An important theme that comes up in reading many of the articles on this subject is how even when we know of a military family who is struggling (sometimes even good friends), it is still hard to know how to offer support. It is also often hard for many of these families to ask for help from friends and family. After all, self-sufficiency is one of the personal characteristics our military (and our culture in general) often rewards. I know from personal experience that when I ask if there is something I can do (and it often seems harder just to ask than it should), I often find the familiar, "oh, we'll be OK" response as a relief. I know this reply isn't always the whole truth however, and I would like to suggest that there may be a better way to take action on behalf of those we care about than simply accepting the awkwardness of these moments and possible feelings of guilt later.
It should be no surprise to those who know my partner and me at LifeEventNet.com that we believe there is an important role for social media in fostering collaborative action for the benefit of others. In solidarity with the efforts of Oprah, Michelle, Tom, Bob, and Arianna, and many others, we’d like you to consider inviting trusted friends and family of a military family to join you online on a private webpage set up to make asking for support and receiving support easier. Whether next door or across the planet, all invited participants can lend a hand and help create a community of caring and tangible action. Be thoughtful, considerate, and follow through. Consider free, family friendly websites, like www.LifeEventNet.com, where non-skilled web users can participate in making a difference for our military families. Whether volunteer military or not, we're in this together.
-August 20, 2010-
It occurred to me while talking with a friend recently that a "website" was a pretty vague concept for most people, even those who use a browser to access websites every day. It's a little like going to a grocery store and filling up a basket, yet never really thinking about how the building and all the products get there and how the store is organized and managed. Probably for most people these things really aren't interesting to them as long as things continue to work as expected - just "too much information" at a time when our attention is already stretched pretty thin.

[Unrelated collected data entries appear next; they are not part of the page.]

Lemma window_step {A} (c : config A) b o c1 Q idx m0 n :
  step c b o c1 -> clean o (ghosts c) -> config_ok c Q -> last_gen (mem c) + 1 < 2 ^ 64 ->
  0 <= seq_at m0 idx < 2 ^ 64 -> Z.even (seq_at m0 idx) = true -> 0 <= n -> window idx m0 n (mem c) ->
  exists n', n <= n' <= n + 1 /\ window idx m0 n' (mem c1).
Proof.
  intros Hs Hcl Hok Hb Hr He Hn [Hseq Hdata]. destruct (step_ok _ _ _ _ _ Hs Hcl Hok Hb) as (_ & _ & _ & g & gs & Hgs & _ & Hef).
  destruct (Hef idx) as [Hs1 _ Hd _]. destruct Hok as [Hok _]. rewrite Hgs in Hok. destruct Hs1 as [Hs1|Hs1].
  - exists n. split; [lia|]. split; [congruence|]. intros -> c' Hc. rewrite <- Hdata by done.
    destruct (decide (mem c1 (Slot idx c') = mem c (Slot idx c'))) as [|Hne]; [done|]. specialize (Hd c' Hc Hne).
    rewrite Z.add_0_r, wrap_small in Hseq by done. rewrite <- Hseq in He. by rewrite (ok_odd _ _ Hok g idx) in He by (done || by left).
  - exists (n + 1). split; [lia|]. split; [|lia]. rewrite Hs1, Hseq. unfold wrap. rewrite Zplus_mod_idemp_l. f_equal. lia.
Qed.

Lemma window_run {A} (c : config A) ts c1 Q idx m0 n :
  run c ts c1 -> config_ok c Q -> last_gen (mem c) + zlen ts < 2 ^ 64 ->
  0 <= seq_at m0 idx < 2 ^ 64 -> Z.even (seq_at m0 idx) = true -> 0 <= n -> window idx m0 n (mem c) ->
  exists n', n <= n' <= n + zlen ts /\ window idx m0 n' (mem c1).
Proof.
  intros Hrun. revert n. induction Hrun as [c|c b o c1 ts c2 Hs Hcl Hr IH]; intros n Hok Hb Hseq He Hn Hw; [exists n; split; [cbn; lia|done]|].
  rewrite length_cons, Nat2Z.inj_succ in *. destruct (step_ok _ _ _ _ _ Hs Hcl Hok) as (Hok1 & Hl & _); [lia|].
  destruct (window_step _ _ _ _ _ idx m0 n Hs Hcl Hok) as (n1 & Hn1 & Hw1); [lia|done..|].
  destruct (IH n1) as (n2 & Hn2 & Hw2); [done|lia|done|done|lia|done|]. exists n2. split; [lia|done].
Qed.

Lemma window_closed idx m0 n m :
  window idx m0 n m -> 0 <= n < 2 ^ 64 -> 0 <= seq_at m0 idx < 2 ^ 64 -> seq_at m idx = seq_at m0 idx -> n = 0.
Proof.
  intros [Hw _] Hn Hs Heq. rewrite Heq in Hw. unfold wrap in Hw.
  rewrite <- (Z.mod_small (seq_at m0 idx) (2 ^ 64)) in Hw at 1 by done.
  assert (Hd : (seq_at m0 idx + n - seq_at m0 idx) mod 2 ^ 64 = 0) by (rewrite Zminus_mod, <- Hw, Z.sub_diag; done).
  replace (seq_at m0 idx + n - seq_at m0 idx) with n in Hd by lia. by rewrite Z.mod_small in Hd.
Qed.

(** [p] only loads cells of the slot. *)
Inductive only_loads {A} (idx : Z) : prog A -> Prop :=
  | loads_ret a : only_loads idx (Ret a)
  | loads_load c k : is_data c = true -> (forall v, only_loads idx (k v)) -> only_loads idx (Do (Load (Slot idx c)) k).

(** What a program that only loads returns on one memory. *)
Fixpoint eval {A} (m : Mem) (p : prog A) : option A :=
  match p with
  | Ret a => Some a
  | Do e k => match e in Event B return (B -> prog A) -> option A with Load l => fun k => eval m (k (m l)) | _ => fun _ => None end k
  | Loop _ _ => None
  end.

Lemma loads_bind {A C} idx (p : prog A) (h : A -> prog C) : only_loads idx p -> (forall a, only_loads idx (h a)) -> only_loads idx (pbind p h).
Proof. intros Hp Hh. induction Hp as [a|c k Hc Hk IH]; cbn; [apply Hh|]. by constructor. Qed.

Lemma eval_bind {A C} idx m (p : prog A) (h : A -> prog C) : only_loads idx p -> eval m (pbind p h) = a ← eval m p; eval m (h a).
Proof. intros Hp. induction Hp as [a|c k Hc Hk IH]; cbn; [done|]. by rewrite IH. Qed.

Lemma window_reads {A} idx (p : prog A) m g os ts c2 a Q m0 n :
  only_loads idx p -> run (mkConfig m (g, p) os) ts c2 -> (self c2).2 = Ret a ->
  config_ok (mkConfig m (g, p) os) Q -> last_gen m + zlen ts < 2 ^ 64 ->
  0 <= seq_at m0 idx < 2 ^ 64 -> Z.even (seq_at m0 idx) = true -> 0 <= n -> window idx m0 n m ->
  exists n', n <= n' <= n + zlen ts /\ window idx m0 n' (mem c2) /\ (n' = 0 -> eval m0 p = Some a).
Proof.
  intros Hp. revert m g os ts n. induction Hp as [a0|c k Hc Hk IH]; intros m g os ts n Hrun Ha Hok Hb Hs He Hn Hw.
  - destruct (window_run _ _ _ _ idx m0 n Hrun Hok) as (n1 & Hn1 & Hw1); [done..|]. exists n1. split_and!; [lia..|done|].
    intros _. by rewrite (run_ret _ _ _ _ _ _ _ Hrun Ha).
  - destruct (run_do _ _ _ _ _ _ _ _ Hrun Ha) as (ts1 & ts2 & m1 & os1 & r & m2 & -> & _ & Hr1 & [-> ->] & _ & Hr2).
    rewrite length_app, length_cons, Nat2Z.inj_add, Nat2Z.inj_succ in *.
    destruct (run_keeps_ok _ _ _ _ Hr1 Hok) as (Hok1 & Hl1 & _); [cbn; lia|].
    destruct (window_run _ _ _ _ idx m0 n Hr1 Hok) as (n1 & Hn1 & Hw1); [cbn; lia|done..|]. cbn [mem] in *.
    edestruct (IH (m1 (Slot idx c)) m1 g os1 ts2 n1) as (n2 & Hn2 & Hw2 & Hv); [exact Hr2|done|..].
    + destruct Hok1 as (? & [_ Hself] & ?). split_and!; [done| |done]. apply (Hself (m1 (Slot idx c))).
    + lia.
    + done.
    + done.
    + lia.
    + done.
    + exists n2. split_and!; [lia..|done|]. intros ->. destruct Hw1 as [_ Hd]. cbn. rewrite <- (Hd ltac:(lia) c Hc). by apply Hv.
Qed.

(** ** Generations *)

Lemma published_retired m gs idx : shared_ok m gs -> retired (gen_at m idx) m gs.
Proof.
  intros Hok. split; [apply (ok_published _ _ Hok)|]. rewrite minted_in. intros (g & Hin & Hm).
  destruct (ok_unpublished _ _ Hok g _ Hin Hm) as [_ Hne]. by destruct (Hne idx).
Qed.

(** A generation that was replaced does not come back. *)
Lemma gen_gone {A} (c : config A) ts c1 Q idx v :
  run c ts c1 -> config_ok c Q -> last_gen (mem c) + zlen ts < 2 ^ 64 ->
  retired v (mem c) (ghosts c) -> gen_at (mem c) idx <> v -> retired v (mem c1) (ghosts c1) /\ gen_at (mem c1) idx <> v.
Proof.
  induction 1 as [c|c b o c1 ts c2 Hs Hcl Hr IH]; intros Hok Hb Hret Hne; [done|].
  rewrite length_cons, Nat2Z.inj_succ in *. destruct (step_ok _ _ _ _ _ Hs Hcl Hok) as (Hok1 & Hl & Hret1 & g & gs & Hgs & _ & Hef); [lia|].
  apply IH; [done|lia|by apply Hret1|]. destruct (ef_gen _ _ _ _ _ (Hef idx)) as [->|Hm]; [done|]. intros Heq.
  destruct Hret as [_ Hnew]. apply Hnew. rewrite Hgs. apply minted_in. exists g. rewrite <- Heq. split; [by left|done].
Qed.

(** ** Snapshots *)

Definition name_at (m : Mem) (idx : Z) : list byte :=
  from_utf8_lossy ((fun i => byte_of_Z (m (Slot idx (c_name_byte i)))) <$> seq 0 (Nat.min (Z.to_nat (m (Slot idx c_name_len))) NAME_BYTES)).

(** The fields of a slot in one memory. *)
Definition fields_at (m : Mem) (idx : Z) : SlotFields :=
  {| f_sandbox_id := m (Slot idx c_sandbox_id);
     f_run_id := m (Slot idx c_run_id);
     f_pid := m (Slot idx c_pid);
     f_started_at_ms := m (Slot idx c_started_at_unix_ms);
     f_sampled_at_ms := m (Slot idx c_sampled_at_unix_ms);
     f_sample_flags := m (Slot idx c_sample_flags);
     f_memory_limit := m (Slot idx c_memory_limit_bytes);
     f_vcpu_time_ns := m (Slot idx c_vcpu_time_ns);
     f_cpu_bits := m (Slot idx c_cpu_percent_bits);
     f_memory := m (Slot idx c_memory_bytes);
     f_memory_available := m (Slot idx c_memory_available_bytes);
     f_memory_host_resident := m (Slot idx c_memory_host_resident_bytes);
     f_disk_r := m (Slot idx c_disk_read_bytes);
     f_disk_w := m (Slot idx c_disk_write_bytes);
     f_net_rx := m (Slot idx c_net_rx_bytes);
     f_net_tx := m (Slot idx c_net_tx_bytes);
     f_upper_used := m (Slot idx c_upper_used_bytes);
     f_upper_free := m (Slot idx c_upper_free_bytes);
     f_upper_host_allocated := m (Slot idx c_upper_host_allocated_bytes);
     f_name := name_at m idx |}.

Lemma load_all_loads idx (l : list nat) : only_loads idx (load_all ((fun i => Slot idx (c_name_byte i)) <$> l)).
Proof. induction l as [|i l IH]; [constructor|]. rewrite fmap_cons. constructor; [done|]. intros v. apply loads_bind; [done|constructor]. Qed.

Lemma load_all_eval m idx (l : list nat) :
  eval m (load_all ((fun i => Slot idx (c_name_byte i)) <$> l)) = Some ((fun i => m (Slot idx (c_name_byte i))) <$> l).
Proof. induction l as [|i l IH]; [done|]. rewrite !fmap_cons. cbn. by rewrite (eval_bind idx), IH by apply load_all_loads. Qed.

Lemma read_name_loads idx : only_loads idx (read_name idx).
Proof. constructor; [done|]. intros v. apply loads_bind; [apply load_all_loads|constructor]. Qed.

Lemma read_name_eval m idx : eval m (read_name idx) = Some (name_at m idx).
Proof.
  unfold read_name, name_at. cbn [pbind load trigger eval]. rewrite (eval_bind idx), load_all_eval by apply load_all_loads. cbn [mbind option_bind eval].
  by rewrite <- list_fmap_compose.
Qed.

Lemma read_fields_loads idx : only_loads idx (read_fields idx).
Proof. unfold read_fields. do 19 (constructor; [done|]; intros ?; cbn [pbind]). apply loads_bind; [apply read_name_loads|constructor]. Qed.

Lemma read_fields_eval m idx : eval m (read_fields idx) = Some (fields_at m idx).
Proof.
  unfold read_fields. cbn -[read_name]. rewrite (eval_bind idx), read_name_eval by apply read_name_loads. done.
Qed.

(** A run of a load and what follows it. *)
Lemma run_load {A} m g l (f : Z -> prog A) os ts c2 d Q :
  run (mkConfig m (g, pbind (load l) f) os) ts c2 -> (self c2).2 = Ret d ->
  config_ok (mkConfig m (g, pbind (load l) f) os) Q -> last_gen m + zlen ts < 2 ^ 64 ->
  exists ts1 ts2 m1 os1, ts = ts1 ++ ts2 /\ m1 ∈ (at_mem <$> ts1)
    /\ run (mkConfig m (g, pbind (load l) f) os) ts1 (mkConfig m1 (g, f (m1 l)) os1)
    /\ run (mkConfig m1 (g, f (m1 l)) os1) ts2 c2
    /\ config_ok (mkConfig m1 (g, f (m1 l)) os1) Q /\ last_gen m1 + zlen ts2 < 2 ^ 64.
Proof.
  intros Hrun Hd Hok Hb. destruct (run_do _ _ _ _ _ _ _ _ Hrun Hd) as (ts1 & ts2 & m1 & os1 & r & m2 & -> & _ & Hr1 & [-> ->] & Hcl & Hr2).
  set (t := mkTick true _ _ _). assert (Hr : run (mkConfig m (g, pbind (load l) f) os) (ts1 ++ [t]) (mkConfig m1 (g, f (m1 l)) os1)).
  { eapply run_app; [exact Hr1|]. eapply (run_cons _ _ _ (mkConfig m1 (g, f (m1 l)) os1)); [|done|constructor]. constructor. by exists (m1 l). }
  exists (ts1 ++ [t]), ts2, m1, os1. rewrite length_app, length_cons in Hb.
  destruct (run_keeps_ok _ _ _ _ Hr Hok) as (Hok1 & Hl1 & _); [rewrite length_app; cbn in *; lia|]. rewrite length_app in Hl1. cbn [mem length] in *.
  split_and!; [by rewrite <- app_assoc| |done..|lia]. rewrite fmap_app. apply elem_of_app. right. by left.
Qed.

Lemma obeys_unbind {A C} (p : prog A) (f : A -> prog C) g Q : obeys (pbind p f) g Q -> obeys p g (fun a g' => obeys (f a) g' Q).
Proof.
  revert f g Q. induction p as [A a|A B e k IH|A B body IHb k IHk]; intros f g Q Hp; cbn in *; [done|..].
  - destruct Hp as [He Hk]. split; [done|]. intros r. by apply IH.
  - eapply obeys_mono; [exact Hp|]. intros [b|] g' Hg; [|done]. by apply IHk.
Qed.

Lemma run_bind_ok {A C} m g (p : prog A) (f : A -> prog C) os ts c2 d Q :
  run (mkConfig m (g, pbind p f) os) ts c2 -> (self c2).2 = Ret d ->
  config_ok (mkConfig m (g, pbind p f) os) Q -> last_gen m + zlen ts < 2 ^ 64 ->
  exists ts1 ts2 m1 g1 a os1, ts = ts1 ++ ts2
    /\ run (mkConfig m (g, p) os) ts1 (mkConfig m1 (g1, Ret a) os1) /\ run (mkConfig m1 (g1, f a) os1) ts2 c2
    /\ config_ok (mkConfig m (g, p) os) (fun a g' => obeys (f a) g' Q) /\ last_gen m + zlen ts1 < 2 ^ 64
    /\ config_ok (mkConfig m1 (g1, f a) os1) Q /\ last_gen m1 + zlen ts2 < 2 ^ 64.
Proof.
  intros Hrun Hd (Hok & Hp & Hos) Hb. destruct (run_bind _ _ _ _ _ _ _ _ Hrun Hd) as (ts1 & ts2 & m1 & g1 & a & os1 & -> & Hr1 & Hr2).
  rewrite length_app in Hb. assert (Hok0 : config_ok (mkConfig m (g, p) os) (fun a g' => obeys (f a) g' Q)).
  { split_and!; [done| |done]. by apply obeys_unbind. }
  destruct (run_keeps_ok _ _ _ _ Hr1 Hok0) as ((? & ? & ?) & Hl1 & _); [cbn; lia|]. cbn [mem] in *.
  exists ts1, ts2, m1, g1, a, os1. split_and!; [done|done|done|done|lia|by split_and!|lia].
Qed.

OK; but what does this mean for LifeEventNet.com? If most people don't really think about websites other than to use them for what they need, then why would they want to create their own webpages? Probably the best place to look for an answer is with the most frequented website on the web - Facebook. Why do so many people want to create their own webpages on Facebook? It seems that the idea of creating a personal webpage makes sense when you want other people to find YOU and you want to find OTHERS and you want to commune with them online. Instead of a grocery store, it's more like a flea market where shoppers often bring their own stuff. So, using this analogy, LifeEventNet.com is like a very personal flea market where only those people you want to be there can come.
Would it be as interesting to people to create private webpages on the web instead of on Facebook? What if it was even easier, provided more interactive tools than Facebook or a blog, and people did it whenever they wanted to form a private group around a topic, action, life event, or for whatever reason? Have an idea for a party; then set up a webpage and invite a bunch of friends to plan it with you. Want to help a sick friend; then set up a webpage with things that need to be done and invite a bunch of friends to volunteer for something. What's the big deal about webpages anyway? What does someone really need to know about how they work if they can quickly use them for what they need. This is what we had in mind when we created LifeEventNet.com.
-August 5, 2010-
-July 28, 2010-
I like the notion that caregiving can be a spiritual experience that both strengthens the bonds of love and friendship with another person, while finding true meaning in life for the giver and those who choose to support the process. However, a strong aspect of American identity is as the "rugged individualist" and collaboration for the benefit of others is a challenging concept for many or at least one that confronts personal priorities. The perception that a competent individual should not have to ask for help contributes to situations where offers of caregiving help are dismissed and caregivers often feel alone in their efforts. The fact is that there are few generally understood traditions (like table manners) that guide us in providing assistance or asking for it. The result is that we struggle to both find ways to help and get help when life confronts us with an event that just can't be dealt with alone.
So, I'd like to propose that with a little help from Internet technology we can begin to establish new traditions and methods for both asking for help and offering it. Furthermore, online tools offer the advantages that people don't have to be neighbors to help and can easily coordinate activities with an extended, yet private community of close and trusted friends and relatives to do what is needed, when it is needed. The experience of helping others is an opportunity to enrich our lives and those of all the people we reach out to.